**Exercise directions**.
Reproduce each line from the records that holds "rows".

»»

Lemma list_notes_all_newest_first_witness :
  let db := [groceries; NoteORM.mk 2 (py "b") (py "c") 200 200] in
  Forall presentable db
  /\ exists l,
       list_notes db = (Ok (map from_attributes l), db)
       /\ Permutation db l
       /\ StronglySorted newer_or_equal l.
Proof.
  intros db.
  assert (H : Forall presentable db) by (repeat constructor).
  split; [exact H|].
  exact (list_notes_all_newest_first db H).
Defined.

(** The row stamped later than every other row heads the listing. *)
Lemma latest_heads_listing (db : Table) (n : NoteORM.t) :
  Forall presentable db ->
  In n db ->
  (forall m, In m db ->
     m = n \/ NoteORM.updated_at m < NoteORM.updated_at n) ->
  exists rest, fst (list_notes db) = Ok (from_attributes n :: rest).
Proof.
  intros Hp Hin Hlate.
  unfold list_notes. simpl fst.
  rewrite validate_all_ok
    by (apply (Permutation_Forall (order_by_perm db) Hp)).
  pose proof (order_by_perm db) as Hperm.
  pose proof (order_by_sorted db) as Hs.
  assert (Hin' : In n (order_by_updated_at_desc db))
    by (now apply (Permutation_in _ Hperm)).
  destruct (order_by_updated_at_desc db) as [|h tl]; [destruct Hin'|].
  exists (map from_attributes tl). simpl. do 2 f_equal.
  assert (Hh : In h db)
    by (apply (Permutation_in _ (Permutation_sym Hperm)); now left).
  destruct (Hlate h Hh) as [E | Hlt]; [now rewrite E|]. exfalso.
  destruct Hin' as [E | Htl]; [subst; lia|].
  inversion Hs as [|x xs _ Hall]; subst.
  rewrite Forall_forall in Hall. specialize (Hall n Htl).
  unfold newer_or_equal in Hall. lia.
Qed.

(** X13.  A stored note whose [updated_at] is later than that of every
    other stored note comes first in the listing. *)
Theorem list_notes_latest_first (db : Table) (n : NoteORM.t) :
  Forall presentable db ->
  In n db ->
  (forall m, In m db ->
     m = n \/ NoteORM.updated_at m < NoteORM.updated_at n) ->
  exists rest, fst (list_notes db) = Ok (from_attributes n :: rest).
Proof. exact (latest_heads_listing db n). Qed.

Lemma list_notes_latest_first_witness :
  let late := NoteORM.mk 2 (py "b") (py "c") 200 300 in
  let db := [groceries; late] in
  Forall presentable db
  /\ In late db
  /\ exists rest, fst (list_notes db) = Ok (from_attributes late :: rest).
Proof.
  intros late db.
  assert (Hp : Forall presentable db) by (repeat constructor).
  assert (Hin : In late db) by (right; left; reflexivity).
  assert (Hl : forall m, In m db ->
                 m = late \/ NoteORM.updated_at m < NoteORM.updated_at late).
  { intros m [<- | [<- | []]]; [right; simpl; lia | now left]. }
  split; [exact Hp|]. split; [exact Hin|].
  exact (list_notes_latest_first db late Hp Hin Hl).
Defined.

Lemma query_first_stored (db : Table) (n : NoteORM.t) :
  unique_ids db -> In n db -> query_first (NoteORM.id n) db = Some n.
Proof.
  unfold unique_ids, query_first.
  induction db as [|m r IH]; simpl; [intros _ []|].
  intros Hnd Hin. inversion Hnd as [|x xs Hnin Hnd']; subst.
  destruct Hin as [-> | Hin]; [now rewrite Z.eqb_refl|].
  destruct (NoteORM.id m =? NoteORM.id n) eqn:E; [|now apply IH].
  exfalso. apply Hnin. rewrite in_map_iff. exists n. split; [lia | exact Hin].
Qed.

(** X14.  In a reachable state, Get by the id of a stored note whose title
    and content are not empty answers with exactly that note, field for
    field, and leaves the table as it is. *)
Theorem get_note_returns_stored (db : Table) (n : NoteORM.t) :
  reachable db ->
  In n db ->
  NoteORM.title n <> [] ->
  NoteORM.content n <> [] ->
  get_note (NoteORM.id n) db = (Ok (from_attributes n), db).
Proof.
  intros Hr Hin Ht Hc.
  pose proof (reachable_bounds db Hr) as Hb. rewrite Forall_forall in Hb.
  destruct (Hb n Hin) as [Hk _].
  unfold get_note, Path_ge_1.
  replace (1 <=? NoteORM.id n) with true by lia. simpl negb. cbv iota.
  rewrite (query_first_stored db n (reachable_unique_ids db Hr) Hin).
  rewrite model_validate_ok; [reflexivity|].
  now apply (reachable_presentable db n Hr Hin).
Qed.

Lemma get_note_returns_stored_witness :
  reachable [groceries]
  /\ In groceries [groceries]
  /\ get_note 1 [groceries] = (Ok (from_attributes groceries), [groceries]).
Proof.
  assert (Hin : In groceries [groceries]) by (left; reflexivity).
  assert (Ht : NoteORM.title groceries <> []) by discriminate.
  assert (Hc : NoteORM.content groceries <> []) by discriminate.
  split; [exact groceries_reachable|]. split; [exact Hin|].
  exact (get_note_returns_stored [groceries] groceries groceries_reachable
           Hin Ht Hc).
Defined.



(** ** Validation of a PATCH *)





(** ** Invariants of the stored rows *)

(** X17.  In every reachable state every stored title has at most 255
    characters, the width of the column. *)
Theorem stored_title_fits_column (db : Table) (n : NoteORM.t) :
  reachable db ->
  In n db ->
  len (NoteORM.title n) <= 255.
Proof.
  intros Hr Hin. pose proof (reachable_bounds db Hr) as Hb.
  rewrite Forall_forall in Hb. now destruct (Hb n Hin).
Qed.

Lemma stored_title_fits_column_witness :
  reachable [groceries]
  /\ In groceries [groceries]
  /\ len (NoteORM.title groceries) <= 255.
Proof.
  assert (Hin : In groceries [groceries]) by (left; reflexivity).
  split; [exact groceries_reachable|]. split; [exact Hin|].
  exact (stored_title_fits_column [groceries] groceries groceries_reachable Hin).
Defined.

(** X18.  In every reachable state the id is a key: two stored rows with
    the same id are the same row, and every stored id is at least 1. *)
Theorem stored_ids_are_keys (db : Table) (n m : NoteORM.t) :
  reachable db ->
  In n db ->
  In m db ->
  1 <= NoteORM.id n
  /\ (NoteORM.id n = NoteORM.id m -> n = m).
Proof.
  intros Hr Hn Hm. split.
  - pose proof (reachable_bounds db Hr) as Hb.
    rewrite Forall_forall in Hb. now destruct (Hb n Hn).
  - intros Hid. pose proof (reachable_unique_ids db Hr) as Hu.
    pose proof (query_first_stored db n Hu Hn) as H1.
    pose proof (query_first_stored db m Hu Hm) as H2.
    rewrite Hid in H1. congruence.
Qed.

Lemma stored_ids_are_keys_witness :
  let db := [groceries; NoteORM.mk 2 (py "b") (py "c") 200 200] in
  reachable db
  /\ In groceries db
  /\ In (NoteORM.mk 2 (py "b") (py "c") 200 200) db
  /\ 1 <= NoteORM.id groceries.
Proof.
  intros db.
  assert (Hr : reachable db).
  { exists [(100, Create (NoteCreate.mk (py "Groceries") (py "Milk, eggs")));
            (200, Create (NoteCreate.mk (py "b") (py "c")))]. reflexivity. }
  assert (Hn : In groceries db) by (left; reflexivity).
  assert (Hm : In (NoteORM.mk 2 (py "b") (py "c") 200 200) db)
    by (right; left; reflexivity).
  split; [exact Hr|]. split; [exact Hn|]. split; [exact Hm|].
  exact (proj1 (stored_ids_are_keys db groceries _ Hr Hn Hm)).
Defined.

Lemma trimmed_no_outer_whitespace (s : str) :
  strip s = s -> no_outer_whitespace s.
Proof.
  intros Hs. unfold no_outer_whitespace.
  assert (Hl : lstrip s = s).
  { rewrite <- Hs. unfold strip.
    destruct (lstrip_head s) as [E | (c & r & E & Hc)]; rewrite E.
    - reflexivity.
    - rewrite (rstrip_cons _ _ Hc). now apply lstrip_fixed. }
  assert (Hr : lstrip (rev s) = rev s).
  { assert (H : rstrip s = s)
      by (rewrite <- Hs; unfold strip; apply rstrip_idempotent).
    unfold rstrip in H. rewrite <- H at 2. now rewrite rev_involutive. }
  destruct s as [|c0 r0]; [now left|]. right. split.
  - destruct (lstrip_head (c0 :: r0)) as [E | (c & r & E & Hc)];
      rewrite Hl in E; [discriminate|]. now exists c, r.
  - destruct (lstrip_head (rev (c0 :: r0))) as [E | (c & r & E & Hc)];
      rewrite Hr in E.
    + apply (f_equal (@rev N)) in E. rewrite rev_involutive in E. discriminate.
    + exists (rev r), c. split; [|exact Hc].
      apply (f_equal (@rev N)) in E. rewrite rev_involutive in E. exact E.
Qed.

««

**Response area**.
(** ** Invariants of the stored rows *)
(** X18.  In every reachable state the id is a key: two stored rows with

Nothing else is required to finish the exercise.